▸ GOAL OF THE EXERCISE
Look through the entries below and count the lines that contain "Hsub". Reply with that number only.
++++++++++++++++++++
Lemma refines_extract_namespace (h : Heap.heap) print_metrics
    (xbrl_data : list (string * gmap string (list positive))) metric namespace :
  Heap.refs_allocated h xbrl_data ->
  Heap.refines h
    (Heap.extract_namespace print_metrics xbrl_data metric namespace)
    (extract_namespace print_metrics (Heap.xbrl_value h xbrl_data)
                       metric namespace).
Proof.
  intros Halloc. unfold Heap.extract_namespace, extract_namespace.
  rewrite dict_get_xbrl_value.
  destruct (dict_get namespace xbrl_data) as [m|] eqn:Hget; simpl.
  - rewrite lookup_fmap.
    destruct (m !! metric) as [facts|] eqn:Hlk; simpl.
    + apply (refines_for_each h (fun l => h !!! l)).
      intros l Hl. apply refines_extract_fact.
      eapply Halloc; [apply dict_get_elem_of, Hget|exact Hlk|exact Hl].
    + destruct print_metrics.
      * intros acc h0 Hsub Hacc.
        set (l' := fresh (dom h0)).
        assert (Hfresh : h0 !! l' = None)
          by (apply not_elem_of_dom, is_fresh).
        exists (Ok (acc ++ [l'])),
               (<[l' := {[ "content" := PyStr metric ]}]> h0).
        assert (Hsub' : h0 ⊆ <[l' := {[ "content" := PyStr metric ]}]> h0)
          by (apply insert_subseteq, Hfresh).
        split; [|split; [exact Hsub'|split]].
        -- unfold Heap.bind, Heap.dict_new, Heap.dict_setitem, Heap.ret.
           fold l'. rewrite lookup_insert_eq, insert_insert_eq.
           now rewrite insert_empty.
        -- apply Forall_app. split; [eapply allocated_weaken; eassumption|].
           constructor; [|constructor]. rewrite lookup_insert_eq. eauto.
        -- f_equal. unfold Heap.dicts_at. rewrite map_app. simpl.
           rewrite lookup_total_insert_eq. f_equal.
           symmetry. apply (dicts_at_weaken h0); assumption.
      * intros acc h0 Hsub Hacc. exists (Ok acc), h0.
        split; [reflexivity|]. split; [reflexivity|].
        split; [exact Hacc|reflexivity].
  - intros acc h0 Hsub Hacc. exists (Raise KeyError), h0.
    split; [reflexivity|]. split; reflexivity.
Qed.

Lemma refines_extract_metrics_with (h : Heap.heap) print_metrics
    (xbrl_data : list (string * gmap string (list positive))) metrics_list :
  Heap.refs_allocated h xbrl_data ->
  Heap.refines h
    (Heap.for_each metrics_list (Heap.extract_metric print_metrics xbrl_data))
    (for_each metrics_list
              (extract_metric print_metrics (Heap.xbrl_value h xbrl_data))).
Proof.
  intros Halloc.
  assert (Hloop : forall (xs : list string) hbody pbody,
             (forall x, x ∈ xs -> Heap.refines h (hbody x) (pbody x)) ->
             Heap.refines h (Heap.for_each xs hbody) (for_each xs pbody)).
  { intros xs hbody pbody Hbody.
    pose proof (refines_for_each h (fun x => x) xs hbody pbody Hbody) as H.
    now rewrite map_id in H. }
  apply Hloop. intros metric _.
  unfold Heap.extract_metric, extract_metric.
  rewrite dict_keys_xbrl_value.
  apply Hloop. intros namespace _.
  now apply refines_extract_namespace.
Qed.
++++++++++++++++++++
▸ RESPONSE
5